**Instructions to follow:** Your response should be the complete listing, copied exactly.

☆ ☆ ☆ ☆

(** X21.  The later revision gives a returned model id, as its weight,
    what the settings have under that very name: the configured weight,
    or, for a name that is not configured but is one of
    [Object.prototype]'s, the function or object found there (not a
    number); failing that, the weight of the first configured name that
    equals it up to the case of its letters; and 0.5 only when no
    configured name matches even so.  (The id ["__proto__"] gets no
    entry in [weights], and none in [rankingMaps].) *)
Theorem resolveWeights_cases (modelWeights : list (string * Value))
    (modelResults : list (string * list (string * float))) (modelId : string) :
  In modelId (map fst modelResults) ->
  modelId <> "__proto__" ->
  let weight := weightOf (resolveWeights modelWeights modelResults) modelId in
  (forall v, getProp modelWeights modelId = Some v -> weight = v) /\
  (getProp modelWeights modelId = None -> In modelId objectPrototype ->
   weight = Inherited) /\
  (getProp modelWeights modelId = None -> ~ In modelId objectPrototype ->
   forall found,
     find (fun k => String.eqb (toLowerCase k) (toLowerCase modelId))
          (map fst modelWeights) = Some found ->
     exists v, getProp modelWeights found = Some v /\ weight = v) /\
  (getProp modelWeights modelId = None -> ~ In modelId objectPrototype ->
   (forall k, In k (map fst modelWeights) -> toLowerCase k <> toLowerCase modelId) ->
   weight = Num 0.5%float) /\
  getProp (resolveWeights modelWeights modelResults) "__proto__" = None /\
  getProp (rankingMaps modelResults) "__proto__" = None.
Proof.
  intros Hin Hproto weight.
  assert (Hw : weight = resolved modelWeights modelId).
  { subst weight. unfold weightOf, get, resolveWeights.
    apply existsb_eqb_In in Hin. rewrite resolveWeights_fold, Hin.
    apply String.eqb_neq in Hproto. now rewrite Hproto. }
  rewrite Hw. unfold resolved, get.
  split; [intros v Hv; now rewrite Hv |].
  split.
  { intros Hnone Hinh. apply existsb_eqb_In in Hinh. now rewrite Hnone, Hinh. }
  assert (Hnot : ~ In modelId objectPrototype ->
                 existsb (String.eqb modelId) objectPrototype = false).
  { intros Hn. destruct (existsb _ objectPrototype) eqn:E; [| reflexivity].
    apply existsb_eqb_In in E. contradiction. }
  split.
  { intros Hnone Hn found Hfound. rewrite Hnone, (Hnot Hn), Hfound.
    apply find_some in Hfound as [Hf Heq]. apply String.eqb_eq in Heq.
    destruct (getProp_In modelWeights found Hf) as [v Hv].
    exists v. split; [exact Hv |]. rewrite Hv.
    destruct (JsString.isEmpty found) eqn:Ee; [| reflexivity].
    apply JsStringFacts.isEmpty_true in Ee. subst found.
    symmetry in Heq. apply toLowerCase_empty in Heq. subst modelId. congruence. }
  split.
  { intros Hnone Hn Hno. rewrite Hnone, (Hnot Hn).
    destruct (find _ (map fst modelWeights)) as [found|] eqn:F; [| reflexivity].
    apply find_some in F as [Hf Heq]. apply String.eqb_eq in Heq.
    now apply Hno in Hf. }
  split.
  - unfold resolveWeights. rewrite resolveWeights_fold. cbn. now rewrite andb_false_r.
  - unfold rankingMaps.
    enough (G : forall acc : list (string * gmap string nat),
               getProp acc "__proto__" = None ->
               getProp (fold_left (fun maps '(m, results) =>
                                     assign maps m (rankingMap results))
                                  modelResults acc) "__proto__" = None)
      by (now apply G).
    clear. induction modelResults as [|[m rs] rest IH]; intros acc Hacc; [exact Hacc |].
    cbn [fold_left]. apply IH. rewrite getProp_assign.
    destruct (String.eqb m "__proto__"); exact Hacc.
Qed.

Lemma resolveWeights_cases_witness :
  weightOf (resolveWeights (numbers [("VideoCLIP", (3 # 4)%Q)]) [("videoclip", [])])
           "videoclip"
  = Num 0.75%float.
Proof.
  destruct (resolveWeights_cases (numbers [("VideoCLIP", (3 # 4)%Q)]) [("videoclip", [])]
                                 "videoclip" (or_introl eq_refl))
    as (_ & _ & H & _).
  - discriminate.
  - destruct (H eq_refl) with (found := "VideoCLIP") as (v & Hv & ->).
    + apply (bool_decide_unpack _). vm_compute. exact I.
    + reflexivity.
    + vm_compute in Hv. congruence.
Defined.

☆ ☆ ☆ ☆

**Result:**
(** X21.  The later revision gives a returned model id, as its weight,
    what the settings have under that very name: the configured weight,
    or, for a name that is not configured but is one of
    [Object.prototype]'s, the function or object found there (not a
    number); failing that, the weight of the first configured name that
    equals it up to the case of its letters; and 0.5 only when no
    configured name matches even so.  (The id ["__proto__"] gets no
    entry in [weights], and none in [rankingMaps].) *)
Theorem resolveWeights_cases (modelWeights : list (string * Value))
    (modelResults : list (string * list (string * float))) (modelId : string) :
  In modelId (map fst modelResults) ->
  modelId <> "__proto__" ->
  let weight := weightOf (resolveWeights modelWeights modelResults) modelId in
  (forall v, getProp modelWeights modelId = Some v -> weight = v) /\
  (getProp modelWeights modelId = None -> In modelId objectPrototype ->
   weight = Inherited) /\
  (getProp modelWeights modelId = None -> ~ In modelId objectPrototype ->
   forall found,
     find (fun k => String.eqb (toLowerCase k) (toLowerCase modelId))
          (map fst modelWeights) = Some found ->
     exists v, getProp modelWeights found = Some v /\ weight = v) /\
  (getProp modelWeights modelId = None -> ~ In modelId objectPrototype ->
   (forall k, In k (map fst modelWeights) -> toLowerCase k <> toLowerCase modelId) ->
   weight = Num 0.5%float) /\
  getProp (resolveWeights modelWeights modelResults) "__proto__" = None /\
  getProp (rankingMaps modelResults) "__proto__" = None.
Proof.
  intros Hin Hproto weight.
  assert (Hw : weight = resolved modelWeights modelId).
  { subst weight. unfold weightOf, get, resolveWeights.
    apply existsb_eqb_In in Hin. rewrite resolveWeights_fold, Hin.
    apply String.eqb_neq in Hproto. now rewrite Hproto. }
  rewrite Hw. unfold resolved, get.
  split; [intros v Hv; now rewrite Hv |].
  split.
  { intros Hnone Hinh. apply existsb_eqb_In in Hinh. now rewrite Hnone, Hinh. }
  assert (Hnot : ~ In modelId objectPrototype ->
                 existsb (String.eqb modelId) objectPrototype = false).
  { intros Hn. destruct (existsb _ objectPrototype) eqn:E; [| reflexivity].
    apply existsb_eqb_In in E. contradiction. }
  split.
  { intros Hnone Hn found Hfound. rewrite Hnone, (Hnot Hn), Hfound.
    apply find_some in Hfound as [Hf Heq]. apply String.eqb_eq in Heq.
    destruct (getProp_In modelWeights found Hf) as [v Hv].
    exists v. split; [exact Hv |]. rewrite Hv.
    destruct (JsString.isEmpty found) eqn:Ee; [| reflexivity].
    apply JsStringFacts.isEmpty_true in Ee. subst found.
    symmetry in Heq. apply toLowerCase_empty in Heq. subst modelId. congruence. }
  split.
  { intros Hnone Hn Hno. rewrite Hnone, (Hnot Hn).
    destruct (find _ (map fst modelWeights)) as [found|] eqn:F; [| reflexivity].
    apply find_some in F as [Hf Heq]. apply String.eqb_eq in Heq.
    now apply Hno in Hf. }
  split.
  - unfold resolveWeights. rewrite resolveWeights_fold. cbn. now rewrite andb_false_r.
  - unfold rankingMaps.
    enough (G : forall acc : list (string * gmap string nat),
               getProp acc "__proto__" = None ->
               getProp (fold_left (fun maps '(m, results) =>
                                     assign maps m (rankingMap results))
                                  modelResults acc) "__proto__" = None)
      by (now apply G).
    clear. induction modelResults as [|[m rs] rest IH]; intros acc Hacc; [exact Hacc |].
    cbn [fold_left]. apply IH. rewrite getProp_assign.
    destruct (String.eqb m "__proto__"); exact Hacc.
Qed.

Lemma resolveWeights_cases_witness :
  weightOf (resolveWeights (numbers [("VideoCLIP", (3 # 4)%Q)]) [("videoclip", [])])
           "videoclip"
  = Num 0.75%float.
Proof.
  destruct (resolveWeights_cases (numbers [("VideoCLIP", (3 # 4)%Q)]) [("videoclip", [])]
                                 "videoclip" (or_introl eq_refl))
    as (_ & _ & H & _).
  - discriminate.
  - destruct (H eq_refl) with (found := "VideoCLIP") as (v & Hv & ->).
    + apply (bool_decide_unpack _). vm_compute. exact I.
    + reflexivity.
    + vm_compute in Hv. congruence.
Defined.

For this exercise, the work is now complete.